The fundamental privacy problem with the proposal is that messages can be linked together even though they have no long-term ids. The linking is simplest, of course, when the temporary id does not change, which makes it easy to track a car for five minutes. When the temporary id changes, two consecutive messages can be easily linked using the high-precision position information they contain. One also doesn’t have to observe the exact moment that the temporary id changes: it is possible to link messages by a variety of so-called “quasi-identifiers,” such as car dimensions; position in relation to other cars; the relationship between acceleration, steering wheel angle, and yaw, which will differ for different models; variability in how different models calculate path history; repeated certificates; etc. You can read more about various linking methods in our comments; and in comments by the EFF.
Thus, by using an antenna and a laptop, one could put a neighborhood under ubiquitous real-time surveillance — a boon to stalkers and burglars. Well-resourced companies, crime bosses, and government agencies could easily surveill movements of a large population in real time for pennies per car per year.
To our surprise, the NHTSA proposal did not consider the cost of lost privacy in its cost-benefit analysis; instead, it considered only “perceived” privacy loss as a cost. The adjective “perceived” in this context is a convenient way to dismiss privacy concerns as figments of imagination, despite the fact that NHTSA-commissioned analysis found that BSM-based tracking would be quite easy.
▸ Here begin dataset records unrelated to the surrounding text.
Lemma patch_length_ok q v :
  (4 <= length (data_ q))%nat -> 0 <= v < 65536 ->
  patch_length q v = (with_data q (if has_fingerprint_ q then splice 2 (be_bytes 2 v) (data_ q) else data_ q) (data_len_ q), Ok tt).
Proof.
  intros Hl Hv. unfold patch_length. destruct (has_fingerprint_ q); [|by rewrite with_data_id].
  rewrite u16_small, ByteStream.Write2Bytes_be, wr_bytes_ok by (rewrite ?length_be_bytes; lia). done.
Qed.

Lemma restore_length d l :
  bytes d -> length l = 2%nat -> (4 <= length d)%nat -> splice 2 (be_bytes 2 (ByteStream.net16 d 2)) (splice 2 l d) = d.
Proof.
  intros Hb Hl Hd. rewrite splice_splice_same by (rewrite ?length_be_bytes; lia).
  rewrite <- (splice_slice_id 2 2 d) at 3 by lia. f_equal.
  apply be_bytes_be_val; [by apply bytes_slice|apply length_slice; lia].
Qed.

(** Both outcomes; on success the length is what it was. *)
Lemma CheckAuthentication_ok data q o ufrag pwd :
  bytes data -> parsed data (length data) q -> message_integrity_ q = Some o ->
  exists q', CheckAuthentication true q ufrag pwd = (q', Ok (if accepted q o ufrag pwd then OK else UNAUTHORIZED)) /\
    (accepted q o ufrag pwd = true -> q' = q) /\
    (accepted q o ufrag pwd = false ->
       q' = q \/ q' = with_data q (splice 2 (be_bytes 2 (Z.of_nat (length data) - 28)) data) (length data)).
Proof.
  intros Hb [Hl20 Hal Hd Hdl Hml _ _ _ _ _ Hmi _] Ho. destruct (Hmi o Ho) as (Ho24 & _ & Hlo).
  assert (Hmax : Z.of_nat (length data) - 20 < 65536) by (pose proof (ByteStream.net16_range data 2 Hb ltac:(lia)); lia).
  unfold CheckAuthentication, accepted.
  destruct (bool_decide (take (length ufrag) (username_ q) = ufrag)); cbn [negb andb]; [|by exists q; auto].
  rewrite Hdl. rewrite patch_length_ok by (rewrite ?Hd; lia). cbn [sbind message_integrity_ with_data]. rewrite Ho.
  set (d := if has_fingerprint_ q then splice 2 (be_bytes 2 (Z.of_nat (length data) - 20 - 8)) (data_ q) else data_ q).
  assert (Hld : length d = length data).
  { unfold d. rewrite Hd. destruct (has_fingerprint_ q); [|done]. rewrite length_splice; [done|rewrite length_be_bytes; lia]. }
  cbn [data_ with_data]. destruct (GetHmacSha1_ok pwd d (o - 4)) as (h & -> & Hh & Hlh & _); [lia|]. cbn [sbind].
  rewrite rd_bytes_ok by lia. cbn [sbind].
  assert (Hau : authenticated q o = slice 0 (o - 4) d).
  { unfold authenticated, d. rewrite Hd. by replace (Z.of_nat (length data) - 20 - 8) with (Z.of_nat (length data) - 28) by lia. }
  assert (Hsl : slice o 20 d = slice o 20 (data_ q)).
  { unfold d. destruct (has_fingerprint_ q); [|done]. apply slice_splice_disj; rewrite length_be_bytes, ?Hd; lia. }
  rewrite Hau, Hh, Hsl. destruct (decide (slice o 20 (data_ q) = h)) as [He|He].
  - rewrite !bool_decide_eq_true_2 by congruence. cbn [negb].
    rewrite patch_length_ok by (cbn [data_ with_data data_len_]; unfold STUN_HEADER_SIZE; lia).
    cbn [sbind]. eexists. split; [reflexivity|]. split; [|done]. intros _.
    cbn [has_fingerprint_ with_data data_ data_len_]. rewrite with_data_twice.
    transitivity (with_data q (data_ q) (data_len_ q)); [|apply with_data_id]. f_equal.
    unfold d. destruct (has_fingerprint_ q); [|done].
    unfold STUN_HEADER_SIZE. rewrite Hdl, Hd. change (Z.of_nat 20) with 20. rewrite <- Hml.
    apply restore_length; [done|by rewrite length_be_bytes|lia].
  - rewrite !bool_decide_eq_false_2 by congruence. cbn [negb]. eexists. split; [reflexivity|]. split; [done|]. intros _.
    unfold d. rewrite Hd. destruct (has_fingerprint_ q).
    + right. f_equal; [do 2 f_equal; lia|done].
    + left. rewrite <- Hd. apply with_data_id.
Qed.

End Authentication.

(** A message that was serialized and parsed, field by field. *)
Lemma received_fields k tid digest :
  let q := received k tid digest in
  stun_class_ q = stun_class_ k /\ stun_method_ q = stun_method_ k /\ transaction_id_ q = Some tid /\
  username_ q = username_ k /\ priority_ q = priority_ k /\ has_use_candidate_ q = has_use_candidate_ k /\
  ice_controlled_ q = 0 /\ xor_address_ q = net_address <$> xor_address_ k /\ has_fingerprint_ q = true /\
  message_integrity_ q = (if protected k then Some (24 + length (body k))%nat else None) /\
  data_ q = message k tid digest.
Proof.
  intros q.
  split_and!; try reflexivity.
  - transitivity (if is_empty (username_ k) then [] else username_ k); [reflexivity|by destruct (username_ k)].
  - transitivity (if priority_ k =? 0 then 0 else priority_ k); [reflexivity|]. by destruct (Z.eqb_spec (priority_ k) 0).
  - transitivity (if has_use_candidate_ k then true else false); [reflexivity|by destruct (has_use_candidate_ k)].
  - transitivity (if protected k then Some (20 + length (body k) + 4)%nat else None); [reflexivity|].
    destruct (protected k); [|done]. f_equal. lia.
Qed.

Section Authentic.
Context {Ev : EvpMac} {EvL : EvpMacLaws}.

(** The digest of a protected message is where and what the receiver looks for. *)
Lemma message_authentic k tid digest ufrag :
  writable k -> length tid = 12%nat -> length digest = 20%nat ->
  protected k = true -> evp_hmac_sha1 (password_ k) (signed k tid) = Some digest ->
  take (length ufrag) (username_ k) = ufrag ->
  accepted (received k tid digest) (24 + length (body k)) ufrag (password_ k) = true.
Proof.
  intros Hw Ht Hd Hp Hh Hu. destruct (received_fields k tid digest) as (_ & _ & _ & Eu & _ & _ & _ & _ & Efp & _ & Ed).
  destruct (length_body k Hw) as (Hb & _ & _). pose proof (length_message k tid digest Ht Hd) as Hl. rewrite Hp in Hl.
  unfold accepted, authenticated. rewrite Eu, Efp, Ed. apply andb_true_intro. split; apply bool_decide_eq_true_2; [done|].
  replace (Z.of_nat (length (message k tid digest)) - 28) with (Z.of_nat (length (body k)) + 24) by lia.
  set (fp := attr STUN_FINGERPRINT (be_bytes 4 (fingerprint_value (covered k tid digest)))).
  set (ty := be_bytes 2 (type_field (stun_class_ k) (stun_method_ k))).
  set (len := be_bytes 2 (Z.of_nat (length (body k ++ attr_integrity k digest)) + 8)).
  set (head := magic_cookie ++ tid ++ body k).
  assert (HM : message k tid digest = ty ++ len ++ head ++ (be_bytes 2 STUN_MESSAGE_INTEGRITY ++ be_bytes 2 20) ++ digest ++ fp).
  { change (message k tid digest) with (covered k tid digest ++ fp). unfold covered, header, head. fold ty len.
    unfold attr_integrity, attr. rewrite Hp, Hd. change (pad 20) with 0%nat. cbn [replicate].
    by rewrite app_nil_r, <- !app_assoc. }
  assert (Hhead : length head = (16 + length (body k))%nat) by (unfold head; rewrite !length_app, Ht; done).
  assert (Hty : length ty = 2%nat) by done. assert (Hlen : length len = 2%nat) by done.
  rewrite HM, (splice_mid 2 _ ty len) by done.
  replace (slice 0 _ _) with (signed k tid).
  - rewrite Hh. f_equal. symmetry. rewrite (app_assoc ty), (app_assoc _ head), (app_assoc _ (_ ++ _)).
    apply slice_mid; [|done]. rewrite !length_app, !length_be_bytes, Hty, Hlen, Hhead. lia.
  - symmetry. rewrite (app_assoc ty), (app_assoc _ head), slice_prefix
      by (rewrite !length_app, !length_be_bytes, Hty, Hhead; lia).
    unfold signed, header, head. fold ty. by rewrite <- !app_assoc.
Qed.
End Authentic.

(** * Properties *)

(** C38: a STUN message survives the network.  Serializing any packet whose values fit
    succeeds, with at most 1092 bytes; parsing those bytes gives back the class, the
    method, the transaction, the username, the priority, the candidate flag and the mapped
    address (its port in the network's byte order, where the sender keeps it in the
    host's), with a verified FINGERPRINT; and if a password was set, a peer that knows it,
    and whose name starts the username, accepts the message. *)
Theorem stun_roundtrip `{EvpMacLaws} `{InetLaws} (k : t) (tid : list Z) :
  writable k -> transaction_id_ k = Some tid -> data_ k = page N [] ->
  exists k' n q, Serialize true k = Ok (k', n) /\ 28 <= n <= 1092 /\
    Parse (take (Z.to_nat n) (data_ k')) (Z.to_nat n) = Ok q /\
    (stun_class_ q, stun_method_ q, transaction_id_ q) = (stun_class_ k, stun_method_ k, Some tid) /\
    (username_ q, priority_ q, has_use_candidate_ q) = (username_ k, priority_ k, has_use_candidate_ k) /\
    xor_address_ q = net_address <$> xor_address_ k /\ has_fingerprint_ q = true /\
    (protected k = true -> forall ufrag, take (length ufrag) (username_ k) = ufrag ->
       CheckAuthentication true q ufrag (password_ k) = (q, Ok OK)).
Proof.
  intros Hw Htid Hd. destruct (wr_tid k Hw) as (tid' & E & Ht & Hbt). rewrite Htid in E. injection E as <-.
  destruct (Serialize_ok k tid Hw Htid Hd) as (digest & Hdl & Hdb & Hdg & HS).
  destruct (message_head k tid digest Hw Ht Hbt Hdl) as (_ & Hrange & _).
  pose proof (Parse_message k tid digest Hw Ht Hbt Hdl Hdb) as HP.
  destruct (received_fields k tid digest) as (E1 & E2 & E3 & E4 & E5 & E6 & _ & E7 & E8 & Hmi & _).
  eexists _, _, (received k tid digest). split; [exact HS|]. rewrite Nat2Z.id.
  cbn [serialized data_ with_data]. rewrite page_take, E1, E2, E3, E4, E5, E6. split_and!; try done; [lia|lia|].
  intros Hp ufrag Hu. rewrite Hp in Hmi.
  pose proof (Parse_parsed (message k tid digest) (bytes_message _ _ _ Hw Hbt Hdb)) as Hpa. rewrite HP in Hpa.
  destruct (CheckAuthentication_ok _ _ _ ufrag (password_ k) (bytes_message _ _ _ Hw Hbt Hdb) Hpa Hmi) as (q' & -> & Hq & _).
  rewrite message_authentic in * by auto. by rewrite Hq.
Qed.

(** authentication is sound.  For any datagram that parses with a MESSAGE-INTEGRITY,
    [CheckAuthentication] answers without undefined behaviour; it answers [OK] exactly
    when the user fragment starts the username and the 20 bytes of the attribute are the
    HMAC, under the password, of everything in front of the attribute (with the length
    in the header that of the message without its FINGERPRINT).  An accepted packet is
    left as it was.  A refused one may keep the changed length in its datagram. *)
Theorem CheckAuthentication_spec `{EvpMacLaws} (data : buf) (q : t) (o : nat) (ufrag pwd : list Z) :
  bytes data -> Parse data (length data) = Ok q -> message_integrity_ q = Some o ->
  exists q' r, CheckAuthentication true q ufrag pwd = (q', Ok r) /\ r <> BAD_REQUEST /\
    (r = OK <-> take (length ufrag) (username_ q) = ufrag /\
                evp_hmac_sha1 pwd (authenticated q o) = Some (slice o 20 data)) /\
    (r = OK -> q' = q) /\
    (r <> OK -> q' = q \/ q' = with_data q (splice 2 (be_bytes 2 (Z.of_nat (length data) - 28)) data) (length data)).
Proof.
  intros Hb HP Ho. pose proof (Parse_parsed data Hb) as Hpa. rewrite HP in Hpa. cbn [post] in Hpa.
  destruct (CheckAuthentication_ok data q o ufrag pwd Hb Hpa Ho) as (q' & -> & Hok & Hno).
  eexists q', _. split; [reflexivity|]. rewrite <- (pa_data _ _ _ Hpa) at 1.
  unfold accepted in *. destruct (bool_decide_reflect (take (length ufrag) (username_ q) = ufrag)),
    (bool_decide_reflect (evp_hmac_sha1 pwd (authenticated q o) = Some (slice o 20 (data_ q)))); cbn [andb] in *;
    rewrite (pa_data _ _ _ Hpa) in *; split_and!; intros; try done; try tauto; try (by apply Hok); try (by apply Hno).
  all: split; intros; try done; tauto.
Qed.

(** * A concrete platform, on which the hypotheses hold *)

Definition toy_hmac (key data : list Z) : option (list Z) := Some (be_bytes 20 (le_val key + ByteCrypto.crc32 data)).
Definition toy_pton (s : list Z) : option (list Z) :=
  if bool_decide (bytes s /\ length s = 4%nat) then Some s else None.
Definition toy_inet : Inet := {| inet_ntop := Some; inet_pton := toy_pton |}.

Lemma toy_hmac_laws : @EvpMacLaws toy_hmac.
Proof. intros key d. eexists. split; [reflexivity|]. split; [apply length_be_bytes|apply bytes_be_bytes]. Qed.
Lemma toy_inet_laws : @InetLaws toy_inet.
Proof.
  split.
  - intros a Hb Hl. exists a. split; [done|]. cbn. unfold toy_pton. by rewrite bool_decide_eq_true_2.
  - intros s a. cbn. unfold toy_pton. case_bool_decide; [|done]. by intros [= <-].
Qed.

(** The request of a browser: a name, a password, a priority. *)
Definition tid0 : list Z := [1; 2; 3; 4; 5; 6; 7; 8; 9; 10; 11; 12].
Definition request : t :=
  with_password (with_username (with_numbers (with_header (new_StunPacket 0 0) STUN_REQUEST BINDING (Some tid0)) 0 77 0 0 0)
    [97; 98; 58; 99]) [112; 119].
Lemma request_writable : writable request.
Proof.
  split; cbn; unfold BINDING, STUN_REQUEST; try lia; [|split; [bytes_done|lia]|done].
  exists tid0. split_and!; [done|done|bytes_done].
Qed.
What about the safety benefits of proposed technology? Are they worth the privacy loss? As the EFF and Brad Templeton (among others) have argued, the proposed mandate will take away money from other safety technologies that are likely to have broader applications and raise fewer privacy concerns. The proposed technology is already becoming outdated, and will be even more out of date by the time it is deployed widely enough to make any difference.
But, you may object, isn’t vehicle privacy already dead? What about license plate scanners, cell-phone-based tracking, or aerial tracking from drones? Indeed, all of these technologies are a threat to vehicle privacy. None of them, however, permits tracking quite as cheaply, undetectably, and pervasively. For example, license-plate scanners require visual contact and are more conspicuous that a hidden radio antenna would be. A report commissioned by NHTSA concluded that other approaches did not seem practical for aggregate tracking.
Moreover, it is important to avoid the fallacy of relative privation: even if there are other ways of tracking cars today, we should not add one more, which will be mandated by the government for decades to come. To fix existing privacy problems, we can work on technical approaches for making cell phones harder to track or on regulatory restrictions on the use of license plate scanners. Instead of creating new privacy problems that will persist for decades, we should be working on reducing the ones that exist.